Cityboy
Banned
Why DO women have these tramp stamps?
Last updated at 8:12 AM on 06th November 2008
Body art: Sienna Miller has a star tattoo
They criss-cross the nation's women, rendering their victims permanently scarred. They peep out of shirt collars, above the waists of jeans or between the straps of a pair of sandals. They wink at you as someone passes the sugar across a table.
They are a mark of temporary insanity, instantly turning the classiest, chicest woman into trailer trash. Not for nothing are they known as 'tramp stamps'.
They were once the ultimate symbol of working-class machismo, but now, even the wife of the leader of the Tory party has one.
Yes, I am talking about tattoos, the most tasteless, tacky, tawdry, terrible plague to infect our nation since mad cow disease.
It is nigh on impossible these days to find a young, famous, beautiful woman who has not got a tattoo.
As recently as 1992, tattoos in the world of fashion were, well, taboo. The edgy model Eve Salvail had a tattoo - a dragon on her skull, clearly visible through her closely cropped platinum blonde hair - and she just couldn't get a job.
Now, though, it seems every model worth her chain-smoking habit has not just one, but dozens, and art directors no longer bother to airbrush them out.

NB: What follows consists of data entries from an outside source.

(** On a memory that represents a well-formed node, [get] over the
    memory returns what [get] on the node returns, once it is given one
    level of recursion for every depth from the node's down to 9. *)
Lemma hget_represents {A} `{Item A} (n : node A) :
  wf_node n -> forall (m : memory A) p (it : A) (fuel : nat),
  represents_node (m_nodes m) p n ->
  10 - depth n <= Z.of_nat fuel ->
  exists out, get n it = Ok out /\ hget fuel p it m = Ok (out, m).
Proof.
  induction n as [ni d rm cs IH] using node_ind'.
  intros Hwf m p it fuel Hrep Hfuel.
  apply wf_node_unfold in Hwf as (Hd & Hs & Hall). simpl in Hd, Hs, Hall.
  rewrite len_primes in Hd. cbn [depth] in Hfuel.
  destruct fuel as [|fuel]; [lia|].
  destruct (load_represents m p _ Hrep) as (nd & Hload & _ & Hnd & _ & Hcs).
  cbn [depth children] in Hnd, Hcs.
  destruct (modulo_eq (Key it) d) as (q & Hq & Hqr & Hm);
    [by rewrite len_primes|].
  cbn [get hget]. unfold M_bind at 1. rewrite Hload.
  unfold M_bind at 1. rewrite Hnd, Hm. cbn [lift mbind res_bind].
  destruct (search_cases cs (Key it mod q) Hs)
    as [(i & c & rt & Hf & Hc & Hr)|[(lft & k & Hnf & _)|[-> Hnf]]].
  - rewrite Hf. cbn [mbind res_bind].
    unfold M_bind at 1. rewrite (hsearch_represents m _ cs _ _ Hcs Hf).
    rewrite (with_index_lookup cs (Z.of_nat i) c); [|lia|by rewrite Nat2Z.id].
    assert (index cs (Z.of_nat i) = Ok c) as Hidx.
    { apply index_lookup; [lia|by rewrite Nat2Z.id]. }
    destruct (index_represents _ _ cs _ c Hcs Hidx) as (pc & Hpc & Hrepc).
    destruct (load_represents m pc c Hrepc) as (ndc & Hloadc & Hic & _).
    assert (c ∈ cs) as Hcin by (by eapply list_elem_of_lookup_2).
    rewrite Forall_forall in Hall, IH.
    destruct (Hall c Hcin) as [(Hcd & [a0 Ha0] & _) Hcwf].
    unfold M_bind at 1. rewrite Hpc. cbn [lift].
    unfold M_bind at 1. rewrite Hloadc.
    unfold M_bind at 1. unfold hitem_key, item_key. rewrite Hic, Ha0.
    cbn [lift mbind res_bind].
    destruct (Key a0 =? Key it).
    + by exists (Some a0).
    + apply (IH c Hcin Hcwf); [done|lia].
  - rewrite Hnf. cbn [mbind res_bind].
    unfold M_bind at 1. rewrite (hsearch_represents m _ cs _ _ Hcs Hnf).
    by exists None.
  - rewrite Hnf. cbn [mbind res_bind].
    unfold M_bind at 1. rewrite (hsearch_represents m _ [] _ _ Hcs Hnf).
    by exists None.
Qed.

Gisele has a star on the inside of her left wrist, Kate Moss has two swallows on her back and an anchor on her hand - which she displayed on the cover of this month's Vogue - while Christy Turlington and Naomi Campbell are covered in the blessed things.
Danish model Freja Beha Erichsen has 12, including the word 'float' on her throat, while English rose Lily Donaldson has just the one - words of nonsense about her family on the inside of her left wrist.
Musicians have long adored tattoos: Janis Joplin had a floral tattoo bracelet, which has clearly inspired the tattoos sported by Joss Stone, who has garlands of flowers on her feet.
Actress Angelina Jolie gets a tattoo of a tiger from Thai tattoo artist Sompong Kanphai during her visit to Bangkok in 2004
Cheryl Cole has a number of tattoos on her hands and arms, while Amy Winehouse has the more old-fashioned type, featuring anchors and pneumatic pin-ups, the sort first favoured by sailors.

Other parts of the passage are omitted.